Stored items:
Lemma generateOAuthCredentials_alphabet_witness :
  exists r1 r2 st',
    generateOAuthCredentials
      (Some (mkOptions (VString "prod") (VNumber (ofZ 32)) (VNumber (ofZ 64))
               (VString "hex")))
      sampleEntropy =
    (Normal {| clientId := "prod" ++ "_" ++ r1; clientSecret := r2 |}, st') /\
    Str.all (charClass hex) r1 = true /\
    Str.all (charClass hex) r2 = true.
Proof.
  apply (generateOAuthCredentials_alphabet
           (mkOptions (VString "prod") (VNumber (ofZ 32)) (VNumber (ofZ 64))
              (VString "hex"))
           sampleEntropy "prod" (ofZ 32) 32 (ofZ 64) 64 hex);
    [ reflexivity | discriminate | reflexivity | lia | reflexivity | lia
    | simpl; lia | simpl; lia | vm_compute; discriminate ].
Defined.

(* ------------------------------------------------------------------ *)
(** ** [parseArgs] *)

Section ParseArgs.

Variable pf : Platform.

(** Complete settings return without a word, and whatever follows them is
    parsed from the options they set. *)
Lemma parseArgsFrom_settings (pre : list string) :
  Settings pre ->
  forall (o : CliOptions) (w : World),
  exists o',
    parseArgsFrom pf pre o w = (Returned o', w) /\
    forall rest, parseArgsFrom pf (pre ++ rest) o w = parseArgsFrom pf rest o' w.
Proof.
  induction 1 as [|v pre _ IH|v pre _ IH|v pre _ IH|v pre _ IH|v pre _ IH|pre _ IH];
    intros o w.
  - exists o; split; [reflexivity | intros; reflexivity].
  - destruct (IH (withIdPrefix (argValue (Some v)) o) w) as (o' & R & C).
    exists o'; split; [exact R | intros rest; apply C].
  - destruct (IH (withIdPrefix (argValue (Some v)) o) w) as (o' & R & C).
    exists o'; split; [exact R | intros rest; apply C].
  - destruct (IH (withIdLength (VNumber (ParseInt.parseIntArg (Some v))) o) w)
      as (o' & R & C).
    exists o'; split; [exact R | intros rest; apply C].
  - destruct (IH (withSecretLength (VNumber (ParseInt.parseIntArg (Some v))) o) w)
      as (o' & R & C).
    exists o'; split; [exact R | intros rest; apply C].
  - destruct (IH (withEncoding (argValue (Some v)) o) w) as (o' & R & C).
    exists o'; split; [exact R | intros rest; apply C].
  - destruct (IH (withJson (VBoolean true) o) w) as (o' & R & C).
    exists o'; split; [exact R | intros rest; apply C].
Qed.

Lemma eqb_unknown (u f : string) :
  ~ In u knownFlags -> In f knownFlags -> String.eqb u f = false.
Proof.
  intros N I. destruct (String.eqb_spec u f) as [->|]; [contradiction | reflexivity].
Qed.

Lemma parseArgsFrom_unknown (u : string) (rest : list string)
    (o : CliOptions) (w : World) :
  ~ In u knownFlags ->
  parseArgsFrom pf (u :: rest) o w =
  (Exited 1,
   wrote w [Stderr ("Unknown option: " ++ u);
            Stdout "Use --help for usage information"]).
Proof.
  intros N. cbn [parseArgsFrom].
  rewrite (eqb_unknown u "--prefix" N), (eqb_unknown u "-p" N),
    (eqb_unknown u "--id-length" N), (eqb_unknown u "--secret-length" N),
    (eqb_unknown u "--encoding" N), (eqb_unknown u "--json" N),
    (eqb_unknown u "--help" N), (eqb_unknown u "-h" N),
    (eqb_unknown u "--version" N), (eqb_unknown u "-v" N)
    by (simpl; tauto).
  unfold pbind, console_error, console_log, process_exit, wrote; simpl.
  now rewrite <- app_assoc.
Qed.

(** [parseArgs] never throws, and exits with status 0 or 1 only; it leaves
    the entropy pool alone. *)
Lemma parseArgsFrom_outcome (args : list string) :
  forall (o : CliOptions) (w : World),
    (exists o', fst (parseArgsFrom pf args o w) = Returned o' /\
                snd (parseArgsFrom pf args o w) = w) \/
    ((fst (parseArgsFrom pf args o w) = Exited 0 \/
      fst (parseArgsFrom pf args o w) = Exited 1) /\
     entropy (snd (parseArgsFrom pf args o w)) = entropy w).
Proof.
  enough (H : (forall o w,
                  (exists o', fst (parseArgsFrom pf args o w) = Returned o' /\
                              snd (parseArgsFrom pf args o w) = w) \/
                  ((fst (parseArgsFrom pf args o w) = Exited 0 \/
                    fst (parseArgsFrom pf args o w) = Exited 1) /\
                   entropy (snd (parseArgsFrom pf args o w)) = entropy w)) /\
              (forall a o w,
                  (exists o', fst (parseArgsFrom pf (a :: args) o w) = Returned o' /\
                              snd (parseArgsFrom pf (a :: args) o w) = w) \/
                  ((fst (parseArgsFrom pf (a :: args) o w) = Exited 0 \/
                    fst (parseArgsFrom pf (a :: args) o w) = Exited 1) /\
                   entropy (snd (parseArgsFrom pf (a :: args) o w)) = entropy w)))
    by apply H.
  induction args as [|z args [IH0 IH1]].
  - split; [intros; left; eexists; split; reflexivity|].
    intros a o w; cbn [parseArgsFrom].
    repeat match goal with
           | |- context [if ?b then _ else _] => destruct b
           end;
      try (left; eexists; split; reflexivity);
      right; unfold showVersion; destruct (versionText pf); simpl; auto.
  - split; [exact (IH1 z)|].
    intros a o w. remember (z :: args) as rest eqn:Erest.
    cbn [parseArgsFrom].
    repeat match goal with
           | |- context [if ?b then _ else _] => destruct b
           end;
      subst rest; try apply IH1; try apply IH0;
      right; unfold showVersion; destruct (versionText pf); simpl; auto.
Qed.

End ParseArgs.

(** X6.  Arguments made of complete settings are parsed without exiting,
    throwing or printing, and the arguments after them are parsed from the
    options they set. *)
Theorem parseArgs_settings_then (pf : Platform) (pre : list string) (w : World) :
  Settings pre ->
  exists o,
    parseArgs pf pre w = (Returned o, w) /\
    forall rest, parseArgs pf (pre ++ rest) w = parseArgsFrom pf rest o w.
Proof. intros S. apply (parseArgsFrom_settings pf pre S noCliOptions w). Qed.

Lemma parseArgs_settings_then_witness :
  exists o,
    parseArgs samplePlatform ["--prefix"; "--json"; "--json"] sampleWorld =
    (Returned o, sampleWorld) /\
    forall rest,
      parseArgs samplePlatform (["--prefix"; "--json"; "--json"] ++ rest) sampleWorld =
      parseArgsFrom samplePlatform rest o sampleWorld.
Proof.
  apply (parseArgs_settings_then samplePlatform ["--prefix"; "--json"; "--json"] sampleWorld).
  repeat constructor.
Defined.









(** What [main] does once [parseArgs] has returned: a failure of the
    generator, or a line too long to build, is caught and reported. *)
Lemma main_parsed (pf : Platform) (argv : list string) (w : World) (o : CliOptions) :
  parseArgs pf (skipn 2 argv) w = (Returned o, w) ->
  main pf argv w =
  match generateOAuthCredentials (Some (generatorOptions o)) (entropy w) with
  | (Normal c, st') =>
      let tooLong :=
        Stderr ("Error: " ++ messageOf pf (RangeError "Invalid string length")) in
      let fits (text : string) :=
        negb (Str.kStringMaxLength <? Str.jsLength text)%Z in
      if truthy (json o) then
        if fits (JSON.stringify c)
        then (Returned tt, mkWorld st' (console w ++ [Stdout (JSON.stringify c)]))
        else (Exited 1, mkWorld st' (console w ++ [tooLong]))
      else
        if fits ("Client ID:     " ++ clientId c) then
          if fits ("Client Secret: " ++ clientSecret c)
          then (Returned tt,
                mkWorld st'
                  (console w ++
                   [Stdout generatedHeader;
                    Stdout ("Client ID:     " ++ clientId c);
                    Stdout ("Client Secret: " ++ clientSecret c);
                    Stdout securityReminder]))
          else (Exited 1,
                mkWorld st'
                  (console w ++
                   [Stdout generatedHeader;
                    Stdout ("Client ID:     " ++ clientId c);
                    tooLong]))
        else (Exited 1, mkWorld st' (console w ++ [Stdout generatedHeader; tooLong]))
  | (Throw e, st') =>
      (Exited 1, mkWorld st' (console w ++ [Stderr ("Error: " ++ messageOf pf e)]))
  end.
Proof.
  intros H. unfold main, tryCatch, pbind. rewrite H. unfold lift.
  destruct (generateOAuthCredentials (Some (generatorOptions o)) (entropy w))
    as [[c|e] st']; [|reflexivity].
  cbv zeta. unfold makeString, throw, ret, console_log; cbn [entropy console].
  destruct (truthy (json o)).
  - destruct (Str.kStringMaxLength <? Str.jsLength (JSON.stringify c))%Z;
      reflexivity.
  - destruct (Str.kStringMaxLength <?
              Str.jsLength ("Client ID:     " ++ clientId c))%Z;
      cbn [negb entropy console]; [unfold console_error, process_exit; cbn [negb entropy console];
        rewrite <- ?app_assoc; reflexivity|].
    destruct (Str.kStringMaxLength <?
              Str.jsLength ("Client Secret: " ++ clientSecret c))%Z;
      cbn [negb entropy console]; unfold console_error, process_exit; cbn [negb entropy console];
        rewrite <- ?app_assoc; reflexivity.
Qed.

(** An exit inside [parseArgs] is not caught. *)
Lemma main_exited (pf : Platform) (argv : list string) (w w' : World) (code : Z) :
  parseArgs pf (skipn 2 argv) w = (Exited code, w') ->
  main pf argv w = (Exited code, w').
Proof. intros H. unfold main, tryCatch, pbind. now rewrite H. Qed.

(** X7.  [--help] or [-h] after complete settings prints the usage text
    and exits with status 0: the settings before it are not validated, the
    arguments after it are not read, and no credentials are generated. *)
Theorem main_help (pf : Platform)
    (node script flag : string) (pre rest : list string) (w : World) :
  Settings pre -> flag = "--help" \/ flag = "-h" ->
  main pf (node :: script :: pre ++ flag :: rest) w =
  (Exited 0, wrote w [Stdout helpText]).
Proof.
  intros S F. apply (main_exited pf); cbn [skipn].
  destruct (parseArgsFrom_settings pf pre S noCliOptions w) as (o & _ & C).
  unfold parseArgs; rewrite C.
  destruct F as [-> | ->]; reflexivity.
Qed.

Lemma main_help_witness :
  main samplePlatform ("node" :: "generate-oauth" :: ["--id-length"; "0"] ++ "--help" :: ["--bad"])
    sampleWorld =
  (Exited 0, wrote sampleWorld [Stdout helpText]).
Proof.
  apply (main_help samplePlatform "node" "generate-oauth" "--help" ["--id-length"; "0"] ["--bad"]
           sampleWorld); [repeat constructor | left; reflexivity].
Defined.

# Problem description:
Here the job is to transcribe the lines from the first line of the data through the line containing "vm_compute; discriminate ].", inclusive, exactly and with nothing else.

# Reply:
Lemma generateOAuthCredentials_alphabet_witness :
  exists r1 r2 st',
    generateOAuthCredentials
      (Some (mkOptions (VString "prod") (VNumber (ofZ 32)) (VNumber (ofZ 64))
               (VString "hex")))
      sampleEntropy =
    (Normal {| clientId := "prod" ++ "_" ++ r1; clientSecret := r2 |}, st') /\
    Str.all (charClass hex) r1 = true /\
    Str.all (charClass hex) r2 = true.
Proof.
  apply (generateOAuthCredentials_alphabet
           (mkOptions (VString "prod") (VNumber (ofZ 32)) (VNumber (ofZ 64))
              (VString "hex"))
           sampleEntropy "prod" (ofZ 32) 32 (ofZ 64) 64 hex);
    [ reflexivity | discriminate | reflexivity | lia | reflexivity | lia
    | simpl; lia | simpl; lia | vm_compute; discriminate ].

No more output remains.